From the stone he saw a lizard on a wall, from the wall a puddle and a frog, from the puddle a signboard on the zig-zagging road, and beneath it: beneath it men in uniform advancing on him with arms at the ready. When the boy came forth with his rifle, smiling, his face rosy and white like an apple, they shouted, raising their guns. But the boy had already seen and fired at one of the gold buttons on the chest of one of them. He heard the man scream and then bullets, in a hail and single shots, whistling over his head: he had already flattened to the ground behind a pile of rocks on the hem of the road, in a dead angle. The rock pile was long and he could move about; and he was able to peep out from unexpected points, see the flash of the soldiers’ musketry, the grey and gloss of their uniforms, and fire at a chevron, at an insigne. Then quickly scramble along the ground to fire from a new position.
Then he heard a burst of fire behind him, raking over his head into the ranks of the soldiers: his companions had appeared on the rescue with machine guns. —If the boy hadn’t awakened us with his firing…they were saying.

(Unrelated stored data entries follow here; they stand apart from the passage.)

(** * diffoci: the image getter ([pkg/imagegetter])

    A shallow embedding of [imagegetter.go]: the orchestrator [Get], the
    daemon loader [loadDocker] with [getDocker] / [getPodman], the helpers
    [Load] and [Pull], and the stream wrapper [readerWithEOF].

    The Go code is sequential and talks to collaborators it does not
    implement (the image store, the content store, the transferrer, the
    operating system).  Every such conversation is a [call]; a Go function
    becomes a finite tree of calls ([Prog]) whose shape follows the control
    flow of the source, and [run] executes a tree against an arbitrary
    handler, returning the result together with the transcript of calls and
    answers in the order they happened. *)

From Stdlib Require Import String List Bool ZArith Lia.
Import ListNotations.
Open Scope string_scope.

Set Implicit Arguments.

(** ** Go errors *)

Module errors.

  (** Package-level error values that the code compares against or returns:
      [errdefs.ErrNotFound], [errdefs.ErrUnavailable], [os.ErrClosed],
      [io.EOF]; [ErrOther] stands for any other error value a collaborator
      may produce. *)
Inductive sentinel : Type :=
  | ErrNotFound
  | ErrUnavailable
  | ErrClosed
  | EOF
  | ErrOther (msg : string).

  (** One constructor per format string of the package, with the arguments
      the format is applied to ([%q] strings, [%v] argument vectors), and
      one for the context of wrapping errors made elsewhere. *)
Inductive message : Type :=
  | FailedToLoad                                   (* "failed to load: %w" *)
  | FailedToPull (ref : string)                    (* "failed to pull %q: %w" *)
  | FailedToParse (rawRef : string)                (* "failed to parse %q: %w" *)
  | FailedToRun (args : list string)               (* "failed to run %v: %w" *)
  | FailedToLoadArchive (args : list string)       (* "failed to load an archive (from %v): %w" *)
  | ShouldHaveLoaded (args : list string)          (* "should have loaded an archive (from %v), but the loaded image is not accessible: %w" *)
  | UnknownPullMode (pullMode : string)            (* "unknown pull mode %q" *)
  | ShouldHavePulled (name : string)               (* "should have pulled %q, but still not accessible in the local store: %w" *)
  | FailedToGetImage (name : string)               (* "failed to get image %q: %w" *)
  | LacksBlobs (name : string)                     (* "image %q lacks blobs for additional platforms: %w" *)
  | Foreign (text : string).                       (* context added outside the package, as by *fs.PathError *)

  (** A non-nil Go [error]: a sentinel, a [fmt.Errorf] without [%w], or a
      [fmt.Errorf] whose [%w] wraps a cause. *)
Inductive error : Type :=
  | Sentinel (s : sentinel)
  | Errorf (m : message)
  | Wrapf (m : message) (cause : error).

Definition sentinel_eqb (a b : sentinel) : bool :=
    match a, b with
    | ErrNotFound, ErrNotFound => true
    | ErrUnavailable, ErrUnavailable => true
    | ErrClosed, ErrClosed => true
    | EOF, EOF => true
    | ErrOther x, ErrOther y => String.eqb x y
    | _, _ => false
    end.

  (** [errors.Is] on a non-nil error: walk the [Unwrap] chain and compare
      each link with the target. *)
Fixpoint chain_Is (err : error) (target : sentinel) : bool :=
    match err with
    | Sentinel s => sentinel_eqb s target
    | Errorf _ => false
    | Wrapf _ cause => chain_Is cause target
    end.

  (** [errors.Is(err, target)] where [err] may be nil. *)
Definition Is (err : option error) (target : sentinel) : bool :=
    match err with
    | None => false
    | Some e => chain_Is e target
    end.

  End errors.
Import errors.

(** A Go [(T, error)] result in which exactly one side is meaningful. *)
Inductive result (A : Type) : Type :=
| Ok (a : A)
| Err (e : error).
Arguments Ok {A} a.
Arguments Err {A} e.

(** ** [strings.HasPrefix] and [strings.TrimPrefix] *)

Module strings.

Definition HasPrefix (s pre : string) : bool := String.prefix pre s.

Definition TrimPrefix (s pre : string) : string :=
    if HasPrefix s pre
    then String.substring (String.length pre) (String.length s - String.length pre) s
    else s.

End strings.

(** ** Data the getter passes around *)

(** [ocispec.Platform]. *)
Record Platform : Type := mkPlatform {
  Architecture : string;
  OS : string;
  OSVersion : string;
  OSFeatures : list string;
  Variant : string
}.

(** [ocispec.Descriptor], reduced to the fields that identify content. *)
Record Descriptor : Type := mkDescriptor {
  MediaType : string;
  Digest : string;
  Size : Z
}.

Covered by his companions, the boy was better able to see. Suddenly a bullet grazed his cheek. He turned: a soldier had got to the road above him. He threw himself into the drainage ditch, gaining shelter again, at the same time firing; the bullet, though failing to hit the soldier, glanced off his riflestock. Now, from the sounds that he heard, he could tell that his adversary’s rifle had jammed; the soldier flung it to the ground. Then the boy rose up. The soldier had taken to his heels and the boy fired at him, popping an epaulette into the air.
The boy gave chase. The soldier dashed into the woods, at first vanishing but presently reappearing within range. The boy burned a crease in the dome of the soldier’s helmet, next shot off a belt loop. One after the other, they had meanwhile come into a dale, to which they were both of them strangers, and where the din of the battle was no longer heard. In time, the soldier found himself without any more trees before him, instead a glade overgrown with knotted thicket clumps. And the boy was himself about to come out of the woods.